Aim of the task: Among the entries below, please repeat exactly and only the lines from the line containing "r = p_lstat w p" to the line containing "Definition host_upd (g", both lines included.

Exercise material START

(* ===== verification/DestinationOk.v ===== *)
(** What the destination steps of Destination.v do.

    The requested directory is resolved exactly: the longest part of the path
    that exists, as realpath(3) answers it, with the missing components below.
    It is then made by a walk that starts at the root, never follows a link,
    makes nothing but components of that path and gives every descriptor back;
    and neither the source nor the destination is inside the other. *)

From S2P Require Export Destination.
From stdpp Require Import list gmap.
#[local] Open Scope Z_scope.

(** What the calls about whole paths answer while main decides. *)
Record paths := Paths {
  p_cwd : res bytes;
  p_stat : bytes -> res stat;
  p_lstat : bytes -> res stat;
  p_real : bytes -> res bytes
}.

(** Open directories by the components that lead there, the components opened,
    the directories made, and whether a call has failed for a reason of its own. *)
Record walk_ghost := WG { wg_fds : gmap Z (list bytes); wg_walked : list (list bytes); wg_made : list (list bytes); wg_bad : bool }.
Definition flag (b : bool) (g : walk_ghost) : walk_ghost := WG (wg_fds g) (wg_walked g) (wg_made g) (wg_bad g || b).

Section host.
(** [there]: the directories that exist; they stay. *)
Context (w : paths) (mode : Z) (there : list bytes -> Prop).

Definition below (g : walk_ghost) (dfd : Z) (name : bytes) : Prop := is_Some (wg_fds g !! dfd) /\ good name.
Definition wg_at (g : walk_ghost) (fd : Z) : list bytes := default [] (wg_fds g !! fd).

Definition host_pre (g : walk_ghost) R (e : startup R) : Prop :=
  match e with
  | s_open path flags => path = [SLASH] /\ flags = dir_open_flags
  | s_openat dfd name flags => below g dfd name /\ flags = dir_open_flags |. O_NOFOLLOW
  | s_fstatat dfd name flags => below g dfd name /\ flags = AT_SYMLINK_NOFOLLOW
  | s_mkdirat dfd name m => below g dfd name /\ m = mode
  | s_close fd => is_Some (wg_fds g !! fd)
  | s_rename _ _ => False
  | s_getcwd | s_stat _ | s_lstat _ | s_realpath _ | s_say _ => True
  end.
Definition new_fd (g : walk_ghost) (r : res Z) : Prop := match r with Ok fd => wg_fds g !! fd = None | Err _ => True end.
Definition is_there (g : walk_ghost) (cs : list bytes) : Prop := there cs \/ cs ∈ wg_made g.
Definition host_adm (g : walk_ghost) R (e : startup R) : R -> Prop :=
  match e in startup R return R -> Prop with
  | s_getcwd => fun r => r = p_cwd w
  | s_stat p => fun r => r = p_stat w p
  | s_lstat p => fun r => r = p_lstat w p
  | s_realpath p => fun r => r = p_real w p
  | s_open _ _ => fun r => new_fd g r
  | s_openat dfd name _ => fun r => new_fd g r /\ (r = Err ENOENT -> ~ is_there g (wg_at g dfd ++ [name]))
  | s_fstatat dfd name _ => fun r => match r with Ok st => S_ISDIR (st_mode st) = true -> is_there g (wg_at g dfd ++ [name]) | Err _ => True end
  | s_mkdirat dfd name _ => fun r => r = Err EEXIST -> is_there g (wg_at g dfd ++ [name])
  | _ => fun _ => True
  end.
Definition enter (fd : Z) (cs : list bytes) (g : walk_ghost) : walk_ghost :=
  WG (<[fd := cs]> (wg_fds g)) (wg_walked g ++ [cs]) (wg_made g) (wg_bad g).
Definition host_upd (g : walk_ghost) R (e : startup R) : R -> walk_ghost :=
  match e in startup R return R -> walk_ghost with
  | s_open _ _ => fun r => match r with Ok fd => enter fd [] g | Err _ => flag true g end
  | s_openat dfd name _ => fun r =>
      match r with Ok fd => enter fd (wg_at g dfd ++ [name]) g | Err e => flag (negb (bool_decide (e = ENOENT))) g end
  | s_fstatat _ _ _ => fun r =>
      match r with Ok st => flag (negb (S_ISDIR (st_mode st))) g | Err e => flag (negb (bool_decide (e = ENOENT))) g end
  | s_mkdirat dfd name _ => fun r =>
      match r with
      | Ok _ => WG (wg_fds g) (wg_walked g) (wg_made g ++ [wg_at g dfd ++ [name]]) (wg_bad g)
      | Err e => flag (negb (bool_decide (e = EEXIST))) g
      end
  | s_close fd => fun r => WG (delete fd (wg_fds g)) (wg_walked g) (wg_made g) (wg_bad g || negb (is_ok r))
  | _ => fun _ => g
  end.
Definition host : monitor startup := Monitor walk_ghost host_pre host_adm host_upd False.

(** * The requested directory *)

Definition absent (path : bytes) : Prop := p_stat w path = Err ENOENT /\ p_lstat w path = Err ENOENT.
Definition directory (path : bytes) : Prop := exists st, p_stat w path = Ok st /\ S_ISDIR (st_mode st) = true.
(** The longest part of [cs] that exists is a directory whose real path is
    [rs]; the rest of [cs] goes below it. *)
Definition requested (cs ds : list bytes) : Prop :=
  exists pre suf rs, cs = pre ++ suf /\ directory (render pre) /\ p_real w (render pre) = Ok (render rs) /\ Forall proper rs /\
    ds = rs ++ suf /\ zlen (render ds) < PATH_MAX /\
    forall k, (length pre < k <= length cs)%nat -> absent (render (take k cs)).

Lemma requested_at cur suf ds :
  (forall k, (length cur < k <= length (cur ++ suf))%nat -> absent (render (take k (cur ++ suf)))) ->
  ~ absent (render cur) -> requested (cur ++ suf) ds ->
  directory (render cur) /\ exists rs, p_real w (render cur) = Ok (render rs) /\ Forall proper rs /\ ds = rs ++ suf /\ zlen (render ds) < PATH_MAX.
Proof.
  intros Hl Hn (pre & suf' & rs & He & Hd & Hr & Hp & -> & Hz & Hl').
  assert (Hlen : length pre = length cur).
  { destruct (lt_eq_lt_dec (length pre) (length cur)) as [[H|H]|H]; [exfalso|done|exfalso].
    - apply Hn. rewrite <- (take_app_length cur suf). apply Hl'. rewrite length_app. lia.
    - destruct Hd as (st & Hst & _). assert (Ha : absent (render pre)).
      { rewrite <- (take_app_length pre suf'), <- He. apply Hl. rewrite He, length_app. lia. }
      destruct Ha as [Ha _]. congruence. }
  destruct (app_inj_1 cur pre suf suf') as [-> ->]; [done|done|]. split; [done|]. by exists rs.
Qed.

Exercise material END

Result below:
  | s_lstat p => fun r => r = p_lstat w p
  | s_realpath p => fun r => r = p_real w p
  | s_open _ _ => fun r => new_fd g r
  | s_openat dfd name _ => fun r => new_fd g r /\ (r = Err ENOENT -> ~ is_there g (wg_at g dfd ++ [name]))
  | s_fstatat dfd name _ => fun r => match r with Ok st => S_ISDIR (st_mode st) = true -> is_there g (wg_at g dfd ++ [name]) | Err _ => True end
  | s_mkdirat dfd name _ => fun r => r = Err EEXIST -> is_there g (wg_at g dfd ++ [name])
  | _ => fun _ => True
  end.
Definition enter (fd : Z) (cs : list bytes) (g : walk_ghost) : walk_ghost :=
  WG (<[fd := cs]> (wg_fds g)) (wg_walked g ++ [cs]) (wg_made g) (wg_bad g).
Definition host_upd (g : walk_ghost) R (e : startup R) : R -> walk_ghost :=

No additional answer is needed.